▶ DESCRIPTION OF THE TASK
Print exactly what the entries say, line by line, from the first line down to the one with "(id : string)", inclusive.

(Dataset entries)
--------------------
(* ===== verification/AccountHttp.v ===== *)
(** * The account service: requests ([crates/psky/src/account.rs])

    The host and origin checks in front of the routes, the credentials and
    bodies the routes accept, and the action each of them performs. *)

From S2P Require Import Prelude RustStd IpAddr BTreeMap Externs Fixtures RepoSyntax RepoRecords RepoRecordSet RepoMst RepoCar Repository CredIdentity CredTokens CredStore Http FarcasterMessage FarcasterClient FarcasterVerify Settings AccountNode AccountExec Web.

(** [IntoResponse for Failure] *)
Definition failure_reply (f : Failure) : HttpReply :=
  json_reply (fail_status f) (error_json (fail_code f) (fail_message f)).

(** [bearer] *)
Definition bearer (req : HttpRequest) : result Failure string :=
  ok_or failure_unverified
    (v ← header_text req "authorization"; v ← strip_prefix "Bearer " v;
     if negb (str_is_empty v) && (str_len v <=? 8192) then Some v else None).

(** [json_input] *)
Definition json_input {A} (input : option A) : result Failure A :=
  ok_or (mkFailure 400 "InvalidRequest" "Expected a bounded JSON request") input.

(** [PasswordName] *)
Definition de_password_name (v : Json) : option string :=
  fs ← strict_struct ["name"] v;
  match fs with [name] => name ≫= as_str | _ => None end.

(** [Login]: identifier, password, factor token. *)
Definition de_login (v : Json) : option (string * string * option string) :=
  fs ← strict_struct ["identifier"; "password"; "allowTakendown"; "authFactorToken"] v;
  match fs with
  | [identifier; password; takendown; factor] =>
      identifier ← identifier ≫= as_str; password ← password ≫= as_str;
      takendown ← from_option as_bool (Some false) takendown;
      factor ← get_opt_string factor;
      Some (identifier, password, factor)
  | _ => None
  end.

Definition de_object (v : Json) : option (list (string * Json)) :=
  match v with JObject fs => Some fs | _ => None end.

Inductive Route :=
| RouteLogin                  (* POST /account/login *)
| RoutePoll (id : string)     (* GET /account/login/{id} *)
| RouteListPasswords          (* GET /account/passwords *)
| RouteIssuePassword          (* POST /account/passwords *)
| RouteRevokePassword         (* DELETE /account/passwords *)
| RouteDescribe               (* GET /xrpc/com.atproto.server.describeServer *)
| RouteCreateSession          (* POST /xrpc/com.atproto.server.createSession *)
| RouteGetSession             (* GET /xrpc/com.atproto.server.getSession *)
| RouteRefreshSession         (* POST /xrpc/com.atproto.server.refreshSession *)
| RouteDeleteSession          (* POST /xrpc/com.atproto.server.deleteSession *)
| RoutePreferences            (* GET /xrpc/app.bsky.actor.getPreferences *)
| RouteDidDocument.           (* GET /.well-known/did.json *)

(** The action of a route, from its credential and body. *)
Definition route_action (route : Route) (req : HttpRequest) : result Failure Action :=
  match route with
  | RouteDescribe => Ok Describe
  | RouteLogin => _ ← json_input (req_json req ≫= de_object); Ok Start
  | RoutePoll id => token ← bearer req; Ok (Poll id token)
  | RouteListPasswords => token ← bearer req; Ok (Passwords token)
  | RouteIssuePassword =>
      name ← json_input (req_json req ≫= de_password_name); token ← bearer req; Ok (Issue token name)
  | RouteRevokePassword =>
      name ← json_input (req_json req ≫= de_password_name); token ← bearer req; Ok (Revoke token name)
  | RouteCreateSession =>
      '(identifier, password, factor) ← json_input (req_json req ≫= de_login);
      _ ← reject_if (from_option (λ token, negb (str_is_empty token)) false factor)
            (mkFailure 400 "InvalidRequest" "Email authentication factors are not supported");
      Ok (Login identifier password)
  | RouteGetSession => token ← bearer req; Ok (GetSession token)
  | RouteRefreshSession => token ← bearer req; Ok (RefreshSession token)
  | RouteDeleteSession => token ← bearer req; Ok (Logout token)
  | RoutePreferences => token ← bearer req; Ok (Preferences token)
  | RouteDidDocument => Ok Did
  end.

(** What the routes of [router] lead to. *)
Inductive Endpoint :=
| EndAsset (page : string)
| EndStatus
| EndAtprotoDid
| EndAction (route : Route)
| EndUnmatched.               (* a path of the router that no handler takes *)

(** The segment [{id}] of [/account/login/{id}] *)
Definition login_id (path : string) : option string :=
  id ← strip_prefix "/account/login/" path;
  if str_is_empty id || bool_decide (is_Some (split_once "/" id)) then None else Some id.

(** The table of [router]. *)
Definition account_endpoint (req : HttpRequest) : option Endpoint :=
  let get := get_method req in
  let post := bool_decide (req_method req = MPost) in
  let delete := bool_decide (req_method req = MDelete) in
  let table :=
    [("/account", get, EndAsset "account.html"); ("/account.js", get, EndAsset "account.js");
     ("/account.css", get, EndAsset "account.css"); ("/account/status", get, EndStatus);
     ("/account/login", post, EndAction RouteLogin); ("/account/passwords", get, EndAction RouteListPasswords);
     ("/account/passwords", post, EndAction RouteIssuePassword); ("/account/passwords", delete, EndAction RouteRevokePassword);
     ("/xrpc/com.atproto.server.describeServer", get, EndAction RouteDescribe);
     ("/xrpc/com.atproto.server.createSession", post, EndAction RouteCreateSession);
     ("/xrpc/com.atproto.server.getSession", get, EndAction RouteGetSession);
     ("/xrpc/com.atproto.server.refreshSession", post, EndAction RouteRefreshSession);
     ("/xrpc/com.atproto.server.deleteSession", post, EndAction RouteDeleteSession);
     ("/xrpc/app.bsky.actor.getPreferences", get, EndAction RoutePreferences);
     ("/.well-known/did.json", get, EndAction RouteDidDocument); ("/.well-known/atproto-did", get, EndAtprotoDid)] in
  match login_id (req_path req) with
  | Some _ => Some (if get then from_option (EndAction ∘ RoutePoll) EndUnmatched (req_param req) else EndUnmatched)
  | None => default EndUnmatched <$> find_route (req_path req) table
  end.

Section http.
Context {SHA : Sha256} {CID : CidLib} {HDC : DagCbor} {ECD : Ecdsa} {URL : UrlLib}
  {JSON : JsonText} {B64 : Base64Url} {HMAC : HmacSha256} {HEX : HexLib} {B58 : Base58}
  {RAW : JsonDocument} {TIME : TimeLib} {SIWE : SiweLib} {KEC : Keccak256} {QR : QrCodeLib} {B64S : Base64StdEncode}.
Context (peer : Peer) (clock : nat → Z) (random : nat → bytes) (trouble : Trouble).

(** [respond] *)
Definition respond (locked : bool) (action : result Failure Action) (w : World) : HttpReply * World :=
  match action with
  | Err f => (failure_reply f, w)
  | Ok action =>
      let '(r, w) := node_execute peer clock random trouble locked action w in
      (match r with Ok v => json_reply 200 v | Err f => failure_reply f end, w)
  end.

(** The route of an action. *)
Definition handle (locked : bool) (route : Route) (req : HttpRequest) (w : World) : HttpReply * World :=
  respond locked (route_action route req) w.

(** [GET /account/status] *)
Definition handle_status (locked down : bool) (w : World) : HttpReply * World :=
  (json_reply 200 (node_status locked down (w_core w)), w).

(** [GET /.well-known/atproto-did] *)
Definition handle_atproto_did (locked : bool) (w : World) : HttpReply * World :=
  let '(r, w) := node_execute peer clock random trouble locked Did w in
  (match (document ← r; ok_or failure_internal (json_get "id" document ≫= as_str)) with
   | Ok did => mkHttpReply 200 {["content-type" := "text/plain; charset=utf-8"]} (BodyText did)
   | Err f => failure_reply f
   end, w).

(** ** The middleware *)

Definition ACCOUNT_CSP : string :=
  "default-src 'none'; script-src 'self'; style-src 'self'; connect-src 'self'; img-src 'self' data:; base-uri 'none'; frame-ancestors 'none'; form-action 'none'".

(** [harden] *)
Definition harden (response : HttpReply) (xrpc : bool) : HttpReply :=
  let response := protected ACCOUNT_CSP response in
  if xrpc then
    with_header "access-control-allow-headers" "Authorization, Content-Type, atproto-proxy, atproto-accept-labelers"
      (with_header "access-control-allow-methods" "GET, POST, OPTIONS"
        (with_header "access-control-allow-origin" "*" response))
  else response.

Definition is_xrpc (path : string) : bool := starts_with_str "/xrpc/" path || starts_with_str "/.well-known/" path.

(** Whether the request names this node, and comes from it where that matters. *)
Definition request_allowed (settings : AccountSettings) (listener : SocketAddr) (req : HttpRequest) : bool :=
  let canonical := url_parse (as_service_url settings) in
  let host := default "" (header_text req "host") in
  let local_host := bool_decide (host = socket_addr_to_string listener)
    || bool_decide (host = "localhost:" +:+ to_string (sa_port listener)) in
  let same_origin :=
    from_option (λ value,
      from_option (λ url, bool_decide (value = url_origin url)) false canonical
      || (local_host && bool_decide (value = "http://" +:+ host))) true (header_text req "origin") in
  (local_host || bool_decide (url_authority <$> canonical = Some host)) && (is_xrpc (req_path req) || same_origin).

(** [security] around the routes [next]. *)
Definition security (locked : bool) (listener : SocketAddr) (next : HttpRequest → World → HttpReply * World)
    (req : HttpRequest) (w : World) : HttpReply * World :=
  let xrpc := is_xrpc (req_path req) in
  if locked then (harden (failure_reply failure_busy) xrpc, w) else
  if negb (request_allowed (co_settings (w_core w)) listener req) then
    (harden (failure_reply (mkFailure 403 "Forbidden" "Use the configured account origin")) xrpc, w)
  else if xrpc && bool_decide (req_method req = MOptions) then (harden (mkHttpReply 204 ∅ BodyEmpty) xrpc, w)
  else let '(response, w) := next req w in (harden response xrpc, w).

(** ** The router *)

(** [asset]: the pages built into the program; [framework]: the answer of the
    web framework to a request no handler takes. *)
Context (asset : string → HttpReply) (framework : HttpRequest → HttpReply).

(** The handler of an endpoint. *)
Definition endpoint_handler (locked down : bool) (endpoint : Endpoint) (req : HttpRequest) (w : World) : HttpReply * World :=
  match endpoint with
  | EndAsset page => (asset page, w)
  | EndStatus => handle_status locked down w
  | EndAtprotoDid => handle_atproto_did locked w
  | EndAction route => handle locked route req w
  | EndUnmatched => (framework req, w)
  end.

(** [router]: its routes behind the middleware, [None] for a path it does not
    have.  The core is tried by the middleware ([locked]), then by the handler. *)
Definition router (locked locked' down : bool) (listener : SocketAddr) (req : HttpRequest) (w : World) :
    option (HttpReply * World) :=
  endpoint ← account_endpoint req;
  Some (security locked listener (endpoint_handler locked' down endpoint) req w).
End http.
--------------------
▶ ANSWER TO THIS EXERCISE
(* ===== verification/AccountHttp.v ===== *)
(** * The account service: requests ([crates/psky/src/account.rs])

    The host and origin checks in front of the routes, the credentials and
    bodies the routes accept, and the action each of them performs. *)

From S2P Require Import Prelude RustStd IpAddr BTreeMap Externs Fixtures RepoSyntax RepoRecords RepoRecordSet RepoMst RepoCar Repository CredIdentity CredTokens CredStore Http FarcasterMessage FarcasterClient FarcasterVerify Settings AccountNode AccountExec Web.

(** [IntoResponse for Failure] *)
Definition failure_reply (f : Failure) : HttpReply :=
  json_reply (fail_status f) (error_json (fail_code f) (fail_message f)).

(** [bearer] *)
Definition bearer (req : HttpRequest) : result Failure string :=
  ok_or failure_unverified
    (v ← header_text req "authorization"; v ← strip_prefix "Bearer " v;
     if negb (str_is_empty v) && (str_len v <=? 8192) then Some v else None).

(** [json_input] *)
Definition json_input {A} (input : option A) : result Failure A :=
  ok_or (mkFailure 400 "InvalidRequest" "Expected a bounded JSON request") input.

(** [PasswordName] *)
Definition de_password_name (v : Json) : option string :=
  fs ← strict_struct ["name"] v;
  match fs with [name] => name ≫= as_str | _ => None end.

(** [Login]: identifier, password, factor token. *)
Definition de_login (v : Json) : option (string * string * option string) :=
  fs ← strict_struct ["identifier"; "password"; "allowTakendown"; "authFactorToken"] v;
  match fs with
  | [identifier; password; takendown; factor] =>
      identifier ← identifier ≫= as_str; password ← password ≫= as_str;
      takendown ← from_option as_bool (Some false) takendown;
      factor ← get_opt_string factor;
      Some (identifier, password, factor)
  | _ => None
  end.

Definition de_object (v : Json) : option (list (string * Json)) :=
  match v with JObject fs => Some fs | _ => None end.

Inductive Route :=
| RouteLogin                  (* POST /account/login *)
| RoutePoll (id : string)     (* GET /account/login/{id} *)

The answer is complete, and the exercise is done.